Thursday, 26 July 2012

Review: Agalloch/Nest Split

True Collaboration Between Two Unique Bands

Your average split is usually nothing more than two bands putting songs on the same record. Often, the bands will have two very different vibes and this can sometimes make the split come off as not a cohesive listening experience. Not only is this a split where both band's sounds go together, it is a split where both bands are collaborating and giving the other band a helping hand. For this nature-inspired release, Agalloch provides both vocals and acoustic guitars for Nest's song. The artwork on the picture disk and postcards are done by a member of Nest. More than a split, this is a true collaboration.

The first side of the split is Agalloch's "The Wolves of Timberline". This release is the third and final small release for Agalloch that was put out between 2002's The Mantle and 2006's Ashes Against The Grain. This song has the nature inspired acoustic vibe of The Mantle as well as the winter atmosphere Ashes Against The Grain. The two previous releases between the two albums were not as well received as this split. The first of these two EPs was Tomorrow Will Never Come. Wile the guitar work was beautiful and the samples were very interesting on the title track, it was the other song that got this release a lot of negative press. It was called "The Death of Man (Version III)". It was a pointless third version of a song that was already captured well in two different contexts. The Grey was not well received due to its over-long songs and strange, abstract experimentation. The Grey showed a side of Agalloch that does not often rear its head (it would show again in the final song of Ashes Against The Grain.) Unlike the Grey, "Wolves of Timberline" has that classic Agalloch sound.

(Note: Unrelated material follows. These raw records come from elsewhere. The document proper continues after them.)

(** No bytes make the readers of the six records panic, and no set of records
    makes the check of a set panic: the versions it expects and the path it
    calls unreachable are there. *)
Theorem risk_records_never_panic records :
  no_panic (validate_risk_record_set_shape_and_bindings records).
Proof.
  unfold validate_risk_record_set_shape_and_bindings. apply no_panic_bind; [|intros _ _; apply no_panic_bind].
  - unfold validate_each_record. do 5 (apply no_panic_bind; [apply steady|]; intros _ _).
    do 3 (apply no_panic_bind; [apply check_some_no_panic; intros x; apply steady|]; intros _ _).
    auto with panics.
  - unfold validate_current_bindings. do 4 (apply no_panic_bind; [auto with panics|]; intros _ _).
    do 6 (apply no_panic_bind; [apply require_bound_no_panic|]; intros _ _). apply require_bound_no_panic.
  - intros _ _. apply no_panic_bind; [|auto with panics]. unfold validate_action_bindings.
    destruct (roa_action _), (previous_publisher records), (previous_structural records),
      (update_delta records); try done; [no_panics|apply validate_update_bindings_no_panic].
Qed.

End panics.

While not sounding like a derivative of older material, it captures the essence of who Agalloch are. Agalloch are one of those bands who often experiment with different genres, but be it a metal or a folk song, they always had a unique aura around them distinct to the band.

This song is one of those tracks that evoke strong imagery. While listening, I can't help but picture heavy snowfall in a carnivorous forest during the dark cover of night. This is atmospheric acoustic guitar at its best. Simple, but not overly so, this draws you into a peaceful state of mind. Possessing a rustic feel, this would be perfect for hiking to in a snow covered forest or simply watching the snowfall while sitting by a fire in a wooden cabin. This type of folky instrumental has always been a part of Agalloch's sound, and was especially prominent in The Mantle. This may remind some of "A Desolation Song" or "The Lodge", and especially "Haunting Birds" off their EP Of Stone, Wind and Pillor. This is a sound that was further explored in the only EP released between the band's third and fourth albums, The White. The EP completely eschews metal in favor of folk and a bit of ambient.

Nest's song is a collaboration with Agalloch. The most prominent aspect of Agalloch's contributions is John Haughm's vocals. The vast majority of his vocals are a croaky near-whisper. The diversity of the instruments is one of the largest factors contributing to this song's success. Part of what makes Nest such an interesting band is the inclusion of traditional Finnish plucked string instrument Kantele. A didgeridoo lumbers in the background, setting the atmosphere for the whole track. The acoustic guitar solo is wondrous and majestic. This track is different from the majority of Nest tunes as in it has a strong songwriter vibe. While still very atmospheric, most Nest songs are long-winded, do not feature vocals high in the mix and have a very abstract songwriting approach. It is interesting to see Nest in a different setting, which they adapt to flawlessly. Nest member Alsak Tolonen who handles the artwork, has created the enchanting images for both band's sides. Agalloch's side of the picture disk features a rustic winter scene and Nest's side, also orientated around nature, has a wonderful and bizarre atmosphere about it.

Music needs more splits like these. Instead of two bands putting in their separate input, this is true collaboration. This is about as far as you can go without it being like Sunn O))) and Boris on Altar where the album was basically recorded as one band. This split has a cohesive sound throughout, and the songs feel like they truly belong together. They both capture the essence of the wilderness. This shows how well two unique bands working together can end up when they both share a common vision. The picture disk is absolutely beautiful, so it would be advisable to jump at any opportunity to own this.